Characterization of hM₄ DREADD on GIRK channel activation, membrane hyperpolarization, and neuronal silencing. (A) Sample traces of receptor-induced GIRK currents in HEK293 cells cotransfected with GIRK1/2 channel subunits and either hM₄ (Upper) or hM₄D (Lower) receptors and treated with either 10 μM CCh or CNO at a holding potential of −60 mV as described in SI Materials and Methods. (B) Comparison of induced GIRK channel currents at −60 mV when coexpressed with either hM₄ or hM₄D receptors. (C) Sample traces of CCh- and CNO-induced voltage changes in cultured hippocampal neurons infected with either hM₄ (Upper) or hM₄D (Lower). (D) Summary of the hM₄- and hM₄D-induced voltage changes by CCh and CNO. (E) Sample traces of hippocampal neurons spontaneously firing action potentials.
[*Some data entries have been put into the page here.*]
(** The scan of the levels [level, level + n). *)
Lemma mlfq_scan_correct n level s :
  match mlfq_scan n level s with
  | Some i => chosen (λ t, normal_ready t ∧ level ≤ mlfq_level t < level + Z.of_nat n) mlfq_level (tasks s) i
  | None => nobody (λ t, normal_ready t ∧ level ≤ mlfq_level t < level + Z.of_nat n) (tasks s)
  end.
Proof.
  revert level. induction n as [|n IH]; intros level; simpl; [intros j u _; lia|].
  assert (∀ l t, is_runnable t && (mlfq_level t =? l) && (sched_policy t =? SCHED_NORMAL) = true ↔
    normal_ready t ∧ mlfq_level t = l) as Hr.
  { intros l t. unfold is_runnable, normal_ready. rewrite !andb_true_iff, bool_decide_eq_true, !Z.eqb_eq. intuition lia. }
  destruct (mlfq_first level s) as [i|] eqn:E.
  - apply findi_Some in E as [(t & Ht & [Hn Hl]%Hr) Hlt]. exists t. split; [done|]. split; [split; [done|lia]|].
    intros j u Hu [Hnu Hlu]. destruct (decide (mlfq_level u = level)) as [Hl'|]; [right|left; lia].
    split; [lia|]. destruct (decide (j < i)%nat) as [Hj|]; [|lia]. specialize (Hlt j u Hj Hu).
    by rewrite (proj2 (Hr level u)) in Hlt.
  - assert (∀ j u, tasks s !! j = Some u → normal_ready u → mlfq_level u ≠ level) as Hno.
    { intros j u Hu Hnu Hl. eapply findi_None in E; [|done]. by rewrite (proj2 (Hr level u)) in E. }
    specialize (IH (level + 1)). destruct (mlfq_scan n (level + 1) s) as [i|].
    + destruct IH as (t & Ht & [Hn Hl] & Hmin). exists t. split; [done|]. split; [split; [done|lia]|].
      intros j u Hu [Hnu Hlu]. specialize (Hno j u Hu Hnu). apply (Hmin j u Hu). split; [done|lia].
    + intros j u Hu [Hnu Hlu]. specialize (Hno j u Hu Hnu). apply (IH j u Hu). split; [done|lia].
Qed.

Lemma refreshed_ok q k s t :
  0 ≤ k → 0 ≤ s_ticks s < 2 ^ 32 → task_ok q k t → task_ok q k (refreshed s t).
Proof.
  intros Hk Ht [Hc Hm]. split; [|rewrite refreshed_state; intros Hu%Hm]; unfold refreshed.
  - apply update_deadline_class; [done|]. case_match; [by apply boosted_class|done].
  - apply update_deadline_queue. case_match; [by apply boosted_mlfq|done].
Qed.

(** C26. The choice of a scheduler loop that no other CPU disturbs, after it has
    boosted the queues when that is due and renewed the deadline budgets: a ready deadline process with the
    earliest deadline if there is one; otherwise a ready real-time process of
    the highest priority; otherwise a runnable normal process of the highest
    queue level; always the first in the table among equals.  It chooses none
    only when no process of the three classes is ready. *)
Theorem scheduler_select_correct q k s r s' :
  sched_ok q k s → scheduler_select s = (r, s') →
  tasks s' = refreshed s <$> tasks s ∧
  match r with
  | Some i =>
      chosen dl_ready deadline (tasks s') i ∨
      (nobody dl_ready (tasks s') ∧ chosen rt_ready (λ t, -1 * rt_priority t) (tasks s') i) ∨
      (nobody dl_ready (tasks s') ∧ nobody rt_ready (tasks s') ∧ chosen normal_ready mlfq_level (tasks s') i)
  | None => nobody dl_ready (tasks s') ∧ nobody rt_ready (tasks s') ∧ nobody normal_ready (tasks s')
  end.
Proof.
  intros (Hk & Hticks & Hall0) E. split; [by apply select_frame in E as (-> & _)|].
  assert (∀ i t, tasks (refresh s) !! i = Some t → task_ok q k t) as Hall.
  { intros i t. rewrite refresh_tasks. intros (u & -> & Hu)%list_lookup_fmap_Some_1. apply refreshed_ok; eauto. }
  unfold scheduler_select in E. fold (refresh s) in E.
  assert (∀ t, t ∈ tasks (refresh s) → 0 ≤ rt_priority t) as Hprio.
  { intros t [j Hj]%list_elem_of_lookup_1. destruct (Hall _ _ Hj) as [(_ & ? & _) _]. lia. }
  assert (∀ j t, tasks (refresh s) !! j = Some t → normal_ready t → 0 ≤ mlfq_level t < 0 + Z.of_nat (Z.to_nat MLFQ_LEVELS)) as Hlevel.
  { intros j t Hj [Hst _]. destruct (Hall _ _ Hj) as [_ Hm]. rewrite Hst in Hm. destruct (Hm ltac:(done)) as [Hl _].
    unfold MLFQ_LEVELS in *. cbn. lia. }
  pose proof (find_deadline_correct (refresh s)) as Hdl. pose proof (find_rt_correct _ Hprio) as Hrt.
  pose proof (mlfq_scan_correct (Z.to_nat MLFQ_LEVELS) 0 (refresh s)) as Hn.
  destruct (find_deadline_process _) as [i|]; [injection E as <- <-; by left|].
  destruct (find_rt_process _) as [i|]; [injection E as <- <-; right; by left|].
  injection E as Er <-. change (mlfq_scan (Z.to_nat MLFQ_LEVELS) 0 (refresh s) = r) in Er. rewrite Er in Hn. destruct r as [i|].
  - do 2 right. split; [done|]. split; [done|]. destruct Hn as (t & Ht & [Hnt _] & Hmin). exists t. split; [done|]. split; [done|].
    intros j u Hu Hnu. apply (Hmin j u Hu). eauto.
  - split; [done|]. split; [done|]. intros j u Hu Hnu. apply (Hn j u Hu). eauto.
Qed.

(** ** A turn as a function and as steps *)

Lemma eligible_ready t : dl_ready t ∨ rt_ready t ∨ normal_ready t → eligible t = true.
Proof.
  unfold dl_ready, rt_ready, normal_ready, eligible, is_rt, is_runnable.
  rewrite andb_true_iff, !orb_true_iff, andb_true_iff, bool_decide_eq_true, !Z.eqb_eq, Z.ltb_lt. tauto.
Qed.

Lemma select_eligible s i s' : scheduler_select s = (Some i, s') → ∃ t, tasks s' !! i = Some t ∧ eligible t = true.
Proof.
  unfold scheduler_select. fold (refresh s). pose proof (find_deadline_correct (refresh s)) as Hdl.
  destruct (find_deadline_process _) as [j|].
  { intros [= -> <-]. destruct Hdl as (t & Ht & Hr & _). exists t. split; [done|]. apply eligible_ready. by left. }
  clear Hdl. unfold find_rt_process.
  match goal with |- context [scan_best ?ok _ _ _ _ ?init _] => pose proof (scan_greatest ok rt_priority init (tasks (refresh s))) as Hrt end.
  destruct (scan_best _ _ _ _ _ _ _) as [j|].
  { intros [= -> <-]. destruct Hrt as (t & Ht & Hr & _). exists t. split; [done|].
    unfold eligible. apply andb_prop in Hr as [-> ->]. by rewrite orb_true_r. }
  pose proof (mlfq_scan_correct (Z.to_nat MLFQ_LEVELS) 0 (refresh s)) as Hn. intros [= E <-].
  change (mlfq_scan (Z.to_nat MLFQ_LEVELS) 0 (refresh s) = Some i) in E. rewrite E in Hn. destruct Hn as (t & Ht & [Hr _] & _).
  exists t. split; [done|]. apply eligible_ready. auto.
Qed.

(** A loop over the table that locks one process at a time, run without
    interruption from entry [length pre] on. *)
Lemma loop_run (f : task → task) (at_entry : nat → cpu_loop) c s pre l :
  (∀ k s', loops s' !! c = Some (at_entry k) → (k < length (tasks s'))%nat → s_ticks s' = s_ticks s →
    sched_step s' (go_on c (at_entry (S k)) (s' <| tasks ::= alter f k |>))) →
  tasks s = pre ++ l → loops s !! c = Some (at_entry (length pre)) →
  rtc sched_step s (go_on c (at_entry (length (pre ++ l))) (s <| tasks := pre ++ (f <$> l) |>)).
Proof.
  intros Hstep. revert pre. remember (s_ticks s) as ticks eqn:Eticks. revert s Eticks.
  induction l as [|t l IH]; intros [T L b r dm ds tk] Et pre E Hc; cbn in Et, E, Hc; subst T.
  - unfold go_on. cbn. rewrite !app_nil_r in *. rewrite list_insert_id by done. apply rtc_refl.
  - assert (alter f (length pre) (pre ++ t :: l) = (pre ++ [f t]) ++ l) as Ea.
    { rewrite <-app_assoc. pose proof (alter_app_r f pre (t :: l) 0) as Ha. rewrite Nat.add_0_r in Ha. exact Ha. }
    assert (length ((pre ++ [f t]) ++ l) = length (pre ++ t :: l)) as El by (rewrite !length_app; cbn; lia).
    pose proof (IH (Sched (alter f (length pre) (pre ++ t :: l)) (<[c := at_entry (S (length pre))]> L) b r dm ds tk) Et (pre ++ [f t]) Ea) as H.
    unfold go_on in *. cbn in H |- *. rewrite list_insert_insert_eq, El, <-!app_assoc in H.
    eapply rtc_l; [apply (Hstep (length pre)); [done| |done]; cbn; rewrite length_app; cbn; lia|].
    apply H. rewrite list_lookup_insert_eq by (by eapply lookup_lt_Some). rewrite length_app. cbn. do 2 f_equal. lia.
Qed.

(** The boost and the renewal of the deadlines by a CPU that runs undisturbed. *)
Lemma boost_run c T L b rs dm ds tk :
  L !! c = Some Choosing →
  rtc sched_step (Sched T L b rs dm ds tk) (go_on c (Updating 0) (scheduler_boost (Sched T L b rs dm ds tk))).
Proof.
  intros Hc. pose proof (lookup_lt_Some _ _ _ Hc) as Hlt.
  eapply rtc_l; [by apply (SLoad c)|]. eapply rtc_l; [apply (SStore c b); by apply list_lookup_insert_eq|].
  eapply rtc_l; [apply (STest c (i32 (b + 1)) (i32 (b + 1))); [|by left]; cbn; apply list_lookup_insert_eq; by rewrite length_insert|].
  unfold go_on, scheduler_boost. cbn. rewrite !list_insert_insert_eq. destruct (_ <=? i32 _); [|apply rtc_refl].
  etrans; [apply (loop_run mlfq_boost_one Boosting c _ [] T)|].
  - intros k s' H1 H2 _. by apply (SBoost c k).
  - done.
  - cbn. by apply list_lookup_insert_eq.
  - apply rtc_once. refine (eq_ind _ (sched_step _) (SReset c (length T) _ _ _) _ _).
    + cbn. apply list_lookup_insert_eq. by rewrite length_insert.
    + cbn. by rewrite length_fmap.
    + unfold go_on. cbn. by rewrite !list_insert_insert_eq.
Qed.

Lemma deadline_run c s :
  loops s !! c = Some (Updating 0) →
  rtc sched_step s (go_on c Scanning ((update_deadline_periods s) <| deadline_misses := deadline_misses s |>)).
Proof.
  intros Hc. pose proof (lookup_lt_Some _ _ _ Hc) as Hlt.
  etrans; [apply (loop_run (λ t, (update_deadline_one (s_ticks s) t).1) Updating c s [] (tasks s))|].
  - intros k s' H1 H2 <-. exact (SUpdate c k (deadline_misses s') s' H1 H2).
  - done.
  - done.
  - apply rtc_once. refine (eq_ind _ (sched_step _) (SScan c (length (tasks s)) _ _ _) _ _).
    + cbn. by apply list_lookup_insert_eq.
    + cbn. by rewrite length_fmap.
    + unfold go_on, update_deadline_periods. cbn. by rewrite list_insert_insert_eq, <-list_fmap_compose.
Qed.

(** A CPU that runs undisturbed from the top of its loop has chosen what
    [scheduler_select] says, in the state it says, up to the number of misses,
    which the steps leave open. *)
Lemma select_run c s r s' :
  loops s !! c = Some Choosing → scheduler_select s = (r, s') →
  rtc sched_step s (go_on c (if r is Some i then Selected i else Choosing) (s' <| deadline_misses := deadline_misses s |>)).
Proof.
  intros Hc E. pose proof (lookup_lt_Some _ _ _ Hc) as Hlt.
  assert (rtc sched_step s (go_on c Scanning ((refresh s) <| deadline_misses := deadline_misses s |>))) as H.
  { etrans; [destruct s; by apply (boost_run c)|].
    refine (eq_ind _ (rtc sched_step _) (deadline_run c _ _) _ _).
    - apply list_lookup_insert_eq. unfold scheduler_boost. by destruct (_ <=? _).
    - unfold refresh, go_on, update_deadline_periods, scheduler_boost. cbn. destruct (_ <=? _); cbn; by rewrite list_insert_insert_eq. }
  eapply rtc_r; [exact H|]. clear H. destruct (refresh_rest s) as (El & _ & _).
  assert (loops (go_on c Scanning ((refresh s) <| deadline_misses := deadline_misses s |>)) !! c = Some Scanning) as Hs.
  { apply list_lookup_insert_eq. change (c < length (loops (refresh s)))%nat. by rewrite El. }
  assert (s' = (refresh s) <| deadline_schedules := deadline_schedules s' |> <| rt_schedules := rt_schedules s' |>) as Es.
  { unfold scheduler_select in E. fold (refresh s) in E. destruct (find_deadline_process _); [by injection E as <- <-|].
    destruct (find_rt_process _); injection E as <- <-; [done|]. by destruct (refresh s). }
  destruct r as [i|].
  - destruct (select_eligible _ _ _ E) as (t & Ht & Hsel). rewrite Es in Ht.
    refine (eq_ind _ (sched_step _) (SFound c i t (deadline_schedules s') (rt_schedules s') _ Hs Ht Hsel) _ _).
    rewrite Es. unfold go_on. cbn. by rewrite list_insert_insert_eq.
  - refine (eq_ind _ (sched_step _) (SNone c _ Hs) _ _). unfold go_on. cbn. rewrite list_insert_insert_eq.
    unfold scheduler_select in E. fold (refresh s) in E. destruct (find_deadline_process _); [done|].
    destruct (find_rt_process _); [done|]. by injection E as _ <-.
Qed.

(** ** The feedback queues of one CPU *)

(** One turn of the loop of a single CPU; [swtch] is what happens from the
    switch to a process until it switches back.  The result is the process
    that ran, if any. *)
Definition scheduler_turn (swtch : nat → sched → sched) (s : sched) : option nat * sched :=
  match scheduler_select s with
  | (Some i, s) =>
      match scheduler_dispatch i s with
      | (true, s) => (Some i, scheduler_return i (swtch i s))
      | (false, s) => (None, s)
      end
  | (None, s) => (None, s)
  end.

(** The state before turn number [n] of the loop. *)
Fixpoint after_turns (swtch : nat → sched → sched) (n : nat) (s : sched) : sched :=
  match n with
  | O => s
  | S n' => after_turns swtch n' (scheduler_turn swtch s).2
  end.

Section feedback.
Context (swtch : nat → sched → sched).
In the presence of hM₄D receptors (lower trace), application of CNO induces hyperpolarization and neuronal silencing. (F) Comparison between the resting membrane potential of hM₄D receptor-expressing and control hippocampal neurons, indicating that the expression of hM₄D receptors does not change the resting membrane potential without activation of the receptor. Number of cells tested is indicated in parentheses with mean ± SEM shown.